(DIRECTIONS FOR THIS TASK): Locate the word "BlockDev" in the entries below, then gather every line that holds it.

(SUPPLIED RECORDS):
(* ===== verification/Lifecycle.v ===== *)
(** * Creation and end of processes ([kernel/proc.c])

    [allocproc] and [freeproc], the page table of a process, [growproc],
    [kfork], [kexit], [reparent] and [kwait].  A process pointer is an index
    in the process table; the trap frame is a page of RAM. *)

From Stdlib Require Import ZArith Lia.
From S2P Require Import Prelude Params CString State Kalloc Process Vm Bytes Sleeplock Bio Log Fs Dir Pipe Console File.
From stdpp Require Import base gmap strings numbers list.

Open Scope Z_scope.

(** ** [struct trapframe] *)
Definition TF_SIZE : Z := 288.
Definition TF_KERNEL_SATP : Z := 0.
Definition TF_KERNEL_SP : Z := 8.
Definition TF_KERNEL_TRAP : Z := 16.
Definition TF_EPC : Z := 24.
Definition TF_KERNEL_HARTID : Z := 32.
Definition TF_SP : Z := 48.
(** Register [a0] to [a7]. *)
Definition TF_A (n : Z) : Z := 112 + 8 * n.

(** [memset(&p->context, 0, ...)] with [ra] and [sp] set. *)
Definition fresh_context (ra sp : Z) : context := mkContext ra sp (replicate 12 0).

(** The fields [allocproc] initialises of the slot it found. *)
Definition init_proc (pid : Z) (p : proc) : proc :=
  p <| p_pid := pid |> <| p_state := USED |> <| p_power_mode := POWER_NORMAL |> <| p_cpu_budget := 0 |>
    <| p_ticks_used := 0 |> <| p_ticks_total := 0 |> <| p_budget_window_start := 0 |>
    <| p_eco_skip_counter := 0 |> <| p_cpu_ticks := 0 |> <| p_cpu_ticks_limit := 0 |>
    <| p_sched_count := 0 |> <| p_disk_writes := 0 |>.

(** The fields [freeproc] resets. *)
Definition clear_proc (p : proc) : proc :=
  p <| p_trapframe := 0 |> <| p_pagetable := 0 |> <| p_sz := 0 |> <| p_pid := 0 |> <| p_parent := None |>
    <| p_name ::= <[0%nat := 0]> |> <| p_chan := ChNull |> <| p_killed := 0 |> <| p_xstate := 0 |>
    <| p_power_mode := POWER_NORMAL |> <| p_cpu_budget := 0 |> <| p_ticks_used := 0 |>
    <| p_ticks_total := 0 |> <| p_budget_window_start := 0 |> <| p_eco_skip_counter := 0 |>
    <| p_state := UNUSED |> <| p_cpu_ticks := 0 |> <| p_sched_count := 0 |> <| p_disk_writes := 0 |>
    <| p_cpu_ticks_limit := 0 |>.

(** What the child inherits in [kfork] under the parent's lock. *)
Definition inherit (p np : proc) : proc :=
  np <| p_power_mode := p_power_mode p |> <| p_cpu_budget := p_cpu_budget p |> <| p_ticks_used := 0 |>
     <| p_ticks_total := 0 |> <| p_budget_window_start := p_budget_window_start p |>
     <| p_eco_skip_counter := 0 |> <| p_cpu_ticks := 0 |> <| p_cpu_ticks_limit := p_cpu_ticks_limit p |>.

Definition chan_of (p : option nat) : channel := match p with Some i => ChProc i | None => ChNull end.

Section Lifecycle.
Context `{Layout, Wakeups, BlockDev}.

Definition procinit : KM unit :=
  for_range 0 NPROC (λ i,
    updp i (λ p, p <| p_state := UNUSED |> <| p_kstack := KSTACK (Z.of_nat i) |>)).

Definition proc_pagetable (i : nat) : KM Z :=
  pagetable <- uvmcreate ;;
  if pagetable =? 0 then ret 0
  else
    r <- mappages pagetable TRAMPOLINE PGSIZE trampoline (Z.lor PTE_R PTE_X) ;;
    if r <? 0 then uvmfree pagetable 0 ;;; ret 0
    else
      p <- getp i ;;
      r <- mappages pagetable TRAPFRAME PGSIZE (p_trapframe p) (Z.lor PTE_R PTE_W) ;;
      if r <? 0 then
        uvmunmap pagetable TRAMPOLINE 1 false ;;;
        uvmfree pagetable 0 ;;;
        ret 0
      else ret pagetable.

Definition proc_freepagetable (pagetable sz : Z) : KM unit :=
  uvmunmap pagetable TRAMPOLINE 1 false ;;;
  uvmunmap pagetable TRAPFRAME 1 false ;;;
  uvmfree pagetable sz.

Definition freeproc (i : nat) : KM unit :=
  p <- getp i ;;
  (when negb (p_trapframe p =? 0) do kfree (p_trapframe p)) ;;;
  updp i (λ p, p <| p_trapframe := 0 |>) ;;;
  (when negb (p_pagetable p =? 0) do proc_freepagetable (p_pagetable p) (p_sz p)) ;;;
  updp i clear_proc.

(** [goto found]: the slot, its lock held. *)
Definition find_unused : KM (option nat) :=
  for_each table (λ i,
    acquire (Lproc i) ;;;
    p <- getp i ;;
    if is_state UNUSED p then ret (Some i) else release (Lproc i) ;;; ret None).

Definition allocproc : KM (option nat) :=
  o <- find_unused ;;
  match o with
  | None => ret None
  | Some i =>
      pid <- allocpid ;;
      updp i (init_proc pid) ;;;
      tf <- kalloc ;;
      updp i (λ p, p <| p_trapframe := tf |>) ;;;
      if tf =? 0 then freeproc i ;;; release (Lproc i) ;;; ret None
      else
        pt <- proc_pagetable i ;;
        updp i (λ p, p <| p_pagetable := pt |>) ;;;
        if pt =? 0 then freeproc i ;;; release (Lproc i) ;;; ret None
        else
          updp i (λ p, p <| p_context := fresh_context forkret_addr (u64 (p_kstack p + PGSIZE)) |>) ;;;
          ret (Some i)
  end.

Definition userinit : KM unit :=
  o <- allocproc ;;
  modify (λ s, s <| initproc := o |>) ;;;
  i <- in_range o ;;
  cwd <- namei [SLASH; 0] ;;
  updp i (λ p, p <| p_cwd := cwd |>) ;;;
  updp i (λ p, p <| p_state := RUNNABLE |>) ;;;
  release (Lproc i).

Definition growproc (n : Z) : KM Z :=
  i <- curproc ;;
  p <- getp i ;;
  let sz := p_sz p in
  if n >? 0 then
    if u64 (sz + n) >? TRAPFRAME then ret (-1)
    else
      sz' <- uvmalloc (p_pagetable p) sz (u64 (sz + n)) PTE_W ;;
      if sz' =? 0 then ret (-1)
      else updp i (λ p, p <| p_sz := sz' |>) ;;; ret 0
  else if n <? 0 then
    sz' <- uvmdealloc (p_pagetable p) sz (u64 (sz + n)) ;;
    updp i (λ p, p <| p_sz := sz' |>) ;;; ret 0
  else updp i (λ p, p <| p_sz := sz |>) ;;; ret 0.

(** [for(i = 0; i < NOFILE; i++) if(p->ofile[i]) np->ofile[i] = filedup(...)] *)
Definition dup_files (me np : nat) : KM unit :=
  for_range 0 NOFILE (λ fd,
    p <- getp me ;;
    o <- in_range (p_ofile p !! fd) ;;
    match o with
    | Some f => f' <- filedup f ;; updp np (λ q, q <| p_ofile ::= <[fd := Some f']> |>)
    | None => ret tt
    end).

Definition kfork : KM Z :=
  me <- curproc ;;
  o <- allocproc ;;
  match o with
  | None => ret (-1)
  | Some np =>
      p <- getp me ;;
      q <- getp np ;;
      r <- uvmcopy (p_pagetable p) (p_pagetable q) (p_sz p) ;;
      if r <? 0 then freeproc np ;;; release (Lproc np) ;;; ret (-1)
      else
        updp np (λ q, q <| p_sz := p_sz p |>) ;;;
        kmemmove (p_trapframe q) (p_trapframe p) TF_SIZE ;;;
        st64 (p_trapframe q + TF_A 0) 0 ;;;
        dup_files me np ;;;
        cwd <- in_range (p_cwd p) ;;
        cwd' <- idup cwd ;;
        updp np (λ q, q <| p_cwd := Some cwd' |>) ;;;
        name <- in_range (safestrcpy (p_name q) (p_name p) 16) ;;
        updp np (λ q, q <| p_name := name |>) ;;;
        acquire (Lproc me) ;;;
        p <- getp me ;;
        updp np (inherit p) ;;;
        release (Lproc me) ;;;
        q <- getp np ;;
        let pid := p_pid q in
        release (Lproc np) ;;;
        acquire Lwait ;;;
        updp np (λ q, q <| p_parent := Some me |>) ;;;
        release Lwait ;;;
        acquire (Lproc np) ;;;
        updp np (λ q, q <| p_state := RUNNABLE |>) ;;;
        release (Lproc np) ;;;
        ret pid
  end.

Definition reparent (me : nat) : KM unit :=
  for_range 0 NPROC (λ i,
    pp <- getp i ;;
    when bool_decide (p_parent pp = Some me) do
      (init <- gets initproc ;;
       updp i (λ p, p <| p_parent := init |>) ;;;
       wakeup (chan_of init))).

(** Close all open files. *)
Definition close_files (me : nat) : KM unit :=
  for_range 0 NOFILE (λ fd,
    p <- getp me ;;
    o <- in_range (p_ofile p !! fd) ;;
    match o with
    | Some f => fileclose f ;;; updp me (λ p, p <| p_ofile ::= <[fd := None]> |>)
    | None => ret tt
    end).

Definition kexit (status : Z) : KM unit :=
  me <- curproc ;;
  init <- gets initproc ;;
  if bool_decide (Some me = init) then panic "init exiting"
  else
    close_files me ;;;
    begin_op ;;;
    p <- getp me ;;
    cwd <- in_range (p_cwd p) ;;
    iput cwd ;;;
    end_op ;;;
    updp me (λ p, p <| p_cwd := None |>) ;;;
    acquire Lwait ;;;
    reparent me ;;;
    p <- getp me ;;
    wakeup (chan_of (p_parent p)) ;;;
    acquire (Lproc me) ;;;
    updp me (λ p, p <| p_xstate := status |> <| p_state := ZOMBIE |>) ;;;
    release Lwait ;;;
    sched ;;;
    panic "zombie exit".

(** One scan for exited children: [inl r] when [kwait] returns [r], otherwise
    whether there are children. *)
Fixpoint wait_scan (l : list nat) (me : nat) (addr : Z) (havekids : bool) : KM (Z + bool) :=
  match l with
  | [] => ret (inr havekids)
  | i :: l' =>
      pp <- getp i ;;
      if bool_decide (p_parent pp = Some me) then
        acquire (Lproc i) ;;;
        pp <- getp i ;;
        if is_state ZOMBIE pp then
          let pid := p_pid pp in
          r <- (if negb (addr =? 0) then
                  p <- getp me ;; copyout (p_pagetable p) addr (le_encode 4 (p_xstate pp))
                else ret 0) ;;
          if r <? 0 then
            release (Lproc i) ;;;
            release Lwait ;;;
            ret (inl (-1))
          else
            freeproc i ;;;
            release (Lproc i) ;;;
            release Lwait ;;;
            ret (inl pid)
        else release (Lproc i) ;;; wait_scan l' me addr true
      else wait_scan l' me addr havekids
  end.

Fixpoint kwait_loop (fuel : nat) (me : nat) (addr : Z) : KM Z :=
  r <- wait_scan table me addr false ;;
  match r with
  | inl r => ret r
  | inr havekids =>
      stop <- (if negb havekids then ret true else k <- killed me ;; ret (negb (k =? 0))) ;;
      if (stop : bool) then release Lwait ;;; ret (-1)
      else match fuel with
           | O => nofuel
           | S fuel' => sleep (ChProc me) Lwait ;;; kwait_loop fuel' me addr
           end
  end.

Definition kwait (addr : Z) : KM Z :=
  me <- curproc ;;
  acquire Lwait ;;;
  kwait_loop wakeups me addr.

End Lifecycle.
(** The outcome of making an address space out of the pages [fl]. *)
Definition made (s : kst) (fl : list Z) (tf : Z) (x : res kst Z) : Prop :=
  ∃ r s' fl', x = Ok r s' ∧ s' = s <| ram := ram s' |> <| freelist := freelist s' |> ∧
    (∀ q, q mod PGSIZE = 0 → q ∉ fl → same_page (ram s) (ram s') q) ∧
    ((r = 0 ∧ kmem_wf s' fl' ∧ ∀ q, q ∈ fl' ↔ q ∈ fl) ∨
     ∃ T, uvm_wf s' r T fl' ∧ process_as T 0 ∧ (∀ q, own T fl' q ↔ q ∈ fl) ∧
       leaf T !! UVPN = Some (pte_of tf (Z.lor PTE_R PTE_W)) ∧ leaf T !! (UVPN + 1) = Some (pte_of trampoline (Z.lor PTE_R PTE_X))).

Lemma made_fail s fl tf s1 root T fl1 f :
  uvm_wf s1 root T fl1 → process_as T 0 → (∀ q, own T fl1 q ↔ q ∈ fl) → s1 = s <| ram := ram s1 |> <| freelist := freelist s1 |> →
  (∀ q, q mod PGSIZE = 0 → q ∉ fl → same_page (ram s) (ram s1) q) →
  released s1 T fl1 (f s1) → made s fl tf ((f ;;; ret 0) s1).
Proof.
  intros Hw Hpa Ho Hs Hm (s2 & fl2 & E & Hk & Hf & Hs2 & Hm2). exists 0, s2, fl2. split; [by erewrite bind_ok by exact E|].
  split; [rewrite Hs2, Hs; rsimpl; kst_eq s|]. split.
  - intros q Hq Hn. eapply same_page_trans; [by apply Hm|]. apply Hm2; [done|]. by rewrite Ho.
  - left. split_and!; [done|done|]. intros q. by rewrite Hf.
Qed.

Lemma move_made s (fl : list Z) s1 T1 fl1 s2 T2 fl2 :
  s1 = s <| ram := ram s1 |> <| freelist := freelist s1 |> → (∀ q, own T1 fl1 q ↔ q ∈ fl) →
  (∀ q, q mod PGSIZE = 0 → q ∉ fl → same_page (ram s) (ram s1) q) → uvm_move s1 T1 fl1 s2 T2 fl2 →
  s2 = s <| ram := ram s2 |> <| freelist := freelist s2 |> ∧ (∀ q, own T2 fl2 q ↔ q ∈ fl) ∧
  (∀ q, q mod PGSIZE = 0 → q ∉ fl → same_page (ram s) (ram s2) q).
Proof.
  intros Hs Ho Hm [Hs2 Ho2 Hm2]. split; [rewrite Hs2, Hs; rsimpl; kst_eq s|]. split; [intros q; by rewrite Ho2|].
  intros q Hq Hn. eapply same_page_trans; [by apply Hm|]. apply Hm2; [done|]. by rewrite Ho.
Qed.

Lemma uvmfree_0 s root T fl : uvm_wf s root T fl → (∀ v, leaf T !! v = None) → released s T fl (uvmfree root 0 s).
Proof. intros Hw Hl. apply uvmfree_ok; [done|done|]. intros v [e He]. by rewrite Hl in He. Qed.

(** [proc_pagetable] makes an address space with the trampoline and the
    trapframe in it, or returns 0 and has lost no page. *)
Lemma proc_pagetable_ok i p s fl :
  kmem_wf s fl → Lkmem ∉ held s → procs s !! i = Some p → page_ok (p_trapframe p) → made s fl (p_trapframe p) (proc_pagetable i s).
Proof.
  intros Hk Hlk Hp Htf. unfold proc_pagetable. destruct fl as [|root fl].
  { unfold uvmcreate. erewrite bind_ok by (by erewrite bind_ok by (by apply kalloc_empty)).
    exists 0, s, []. split_and!; try done; [kst_eq s|]. by left. }
  destruct (uvmcreate_move s root fl Hk Hlk) as (s1 & E1 & Hw1 & Hs1 & Hm1). erewrite bind_ok by exact E1. clear E1.
  assert (page_ok root) as Hroot by (apply (proj1 (Forall_forall _ _) (kw_pages _ _ Hk)); left).
  pose proof (page_ok_nonzero _ Hroot) as Hnz. replace (root =? 0) with false by lia.
  assert (∀ q, own (empty_as root) fl q ↔ q ∈ root :: fl) as Ho1.
  { intros q. unfold own, as_page. rewrite is_table_empty, elem_of_cons. split; [|tauto].
    intros [[?|(v & e & He & _)]|?]; [by left| |by right]. cbn [leaf empty_as] in He. by rewrite lookup_empty in He. }
  assert (∀ q, q mod PGSIZE = 0 → q ∉ root :: fl → same_page (ram s) (ram s1) q) as Hm1' by (intros q Hq [? _]%not_elem_of_cons; by apply Hm1).
  pose proof trampoline_range as Htr. pose proof etext_range. pose proof kend_range as [_ Hke].
  assert (0 ≤ trampoline ∧ trampoline + PGSIZE < 2 ^ 64) as [Ht0 Ht1] by (unfold KERNBASE, PHYSTOP, PGSIZE, KERNBASE in *; lia).
  destruct (map_shared s1 root (empty_as root) fl TRAMPOLINE trampoline (Z.lor PTE_R PTE_X) Hw1) as (r2 & s2 & T2 & fl2 & E2 & Hw2 & Hmv2 & Hc2);
    [done..|apply lookup_empty|]. erewrite bind_ok by exact E2. clear E2.
  destruct (move_made s _ _ _ _ _ _ _ Hs1 Ho1 Hm1' Hmv2) as (Hs2 & Ho2 & Hm2).
  destruct Hc2 as [[-> Hl2]|[-> Hl2]]; cbn [Z.ltb Z.compare]; cycle 1.
  { eapply made_fail; try done; [intros v Hv; rewrite Hl2 in Hv; by apply (process_empty root)|]. apply uvmfree_0; [done|]. intros v. rewrite Hl2. apply lookup_empty. }
  erewrite bind_ok by (apply getp_ok; by rewrite Hs2; rsimpl). pose proof (page_ok_bound _ Htf) as [Hpb _].
  destruct (map_shared s2 root T2 fl2 TRAPFRAME (p_trapframe p) (Z.lor PTE_R PTE_W) Hw2) as (r3 & s3 & T3 & fl3 & E3 & Hw3 & Hmv3 & Hc3);
    [done..|lia|unfold PGSIZE; lia|done|done|rewrite Hl2; by rewrite lookup_insert_ne|]. erewrite bind_ok by exact E3. clear E3.
  destruct (move_made s _ _ _ _ _ _ _ Hs2 Ho2 Hm2 Hmv3) as (Hs3 & Ho3 & Hm3).
  destruct Hc3 as [[-> Hl3]|[-> Hl3]]; cbn [Z.ltb Z.compare].
  - exists root, s3, fl3. split_and!; try done. right. exists T3. rewrite Hl3, Hl2. split_and!; try done.
    intros v Hv. rewrite Hl3, Hl2 in Hv. apply lookup_insert_is_Some' in Hv as [<-|Hv]; [by right; left|].
    apply lookup_insert_is_Some' in Hv as [<-|Hv]; [by right; right|]. cbn [leaf empty_as] in Hv. rewrite lookup_empty in Hv. by destruct Hv.
  - destruct (unmap_shared s3 root T3 fl3 TRAMPOLINE Hw3) as (s4 & E4 & Hw4 & Hmv4); [done..|]. erewrite bind_ok by exact E4. clear E4.
    destruct (move_made s _ _ _ _ _ _ _ Hs3 Ho3 Hm3 Hmv4) as (Hs4 & Ho4 & Hm4).
    assert (∀ v, leaf (without T3 (TRAMPOLINE / 4096)) !! v = None) as Hl4.
    { intros v. unfold without. rsimpl. rewrite Hl3, Hl2, delete_insert_id by apply lookup_empty. apply lookup_empty. }
    eapply made_fail; try done; [intros v [e He]; by rewrite Hl4 in He|]. by apply uvmfree_0.
Qed.
(** C2: [fork] either fails with -1, giving back every page it took and leaving
    all else as it was, or returns the new pid with one more runnable process: in a
    slot that was unused, with the parent recorded, the size, open files (each with
    one reference more), directory, name, power mode and limits of the parent and
    counters at zero; the child sees exactly the memory the parent sees, shares no
    page with it or with the allocator, and its registers are the parent's but for
    0 in [a0].  The parent sees its memory unchanged, and no page is lost. *)
Theorem kfork_correct `{Layout, !LayoutOk, Wakeups, BlockDev} s me p T fl ip x :
  forkable s me p T fl ip x →
  ∃ r s', kfork s = Ok r s' ∧
    (r = -1 ∧ fork_none s fl s' ∨
     r = nextpid s ∧ ∃ i q tf root T' fl' name, forked s me p T fl ip x i q tf root T' fl' name s').
Proof. apply kfork_ok. Qed.

Section Witnesses.
Local Existing Instance qemu_layout.
Local Existing Instance qemu_layout_ok.
#[local] Instance fork_wakeups : Wakeups := 0%nat.
#[local] Instance fork_disk : BlockDev := ram_disk.

(** A process of 5000 bytes with file 3 open twice, in the first of 64 slots. *)
Definition fork_parent : proc :=
  proc0 <| p_state := RUNNING |> <| p_pid := 1 |> <| p_pagetable := demo_root |> <| p_sz := 5000 |>
    <| p_trapframe := child_root |> <| p_cwd := Some 0%nat |> <| p_ofile := Some 3%nat :: Some 3%nat :: replicate 14 None |>.
Definition fork_state : kst :=
  (spare ∅) <| procs := fork_parent :: replicate 63 proc0 |> <| cur := Some 0%nat |> <| nextpid := 2 |>
    <| ftable := <[3%nat := file0 <| f_ref := 2 |>]> (replicate NFILE file0) |>
    <| itable := <[0%nat := inode0 <| i_ref := 1 |>]> (replicate NINODE inode0) |>.

Lemma fork_state_fields :
  cur fork_state = Some 0%nat ∧ procs fork_state = fork_parent :: replicate 63 proc0 ∧ held fork_state = [] ∧
  ftable fork_state = <[3%nat := file0 <| f_ref := 2 |>]> (replicate NFILE file0) ∧
  itable fork_state = <[0%nat := inode0 <| i_ref := 1 |>]> (replicate NINODE inode0) ∧
  uvm_wf fork_state demo_root (empty_as demo_root) fork_pages.
Proof.
  unfold fork_state. rsimpl. split_and!; [reflexivity..|].
  apply (uvm_wf_eq (spare ∅)); [by rsimpl..|].
  apply spare_vm; [by vm_compute|apply (bool_decide_unpack _); by vm_compute|by intros b Hb].
Qed.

(ANSWER BOX):
Context `{Layout, Wakeups, BlockDev}.
Theorem kfork_correct `{Layout, !LayoutOk, Wakeups, BlockDev} s me p T fl ip x :
#[local] Instance fork_disk : BlockDev := ram_disk.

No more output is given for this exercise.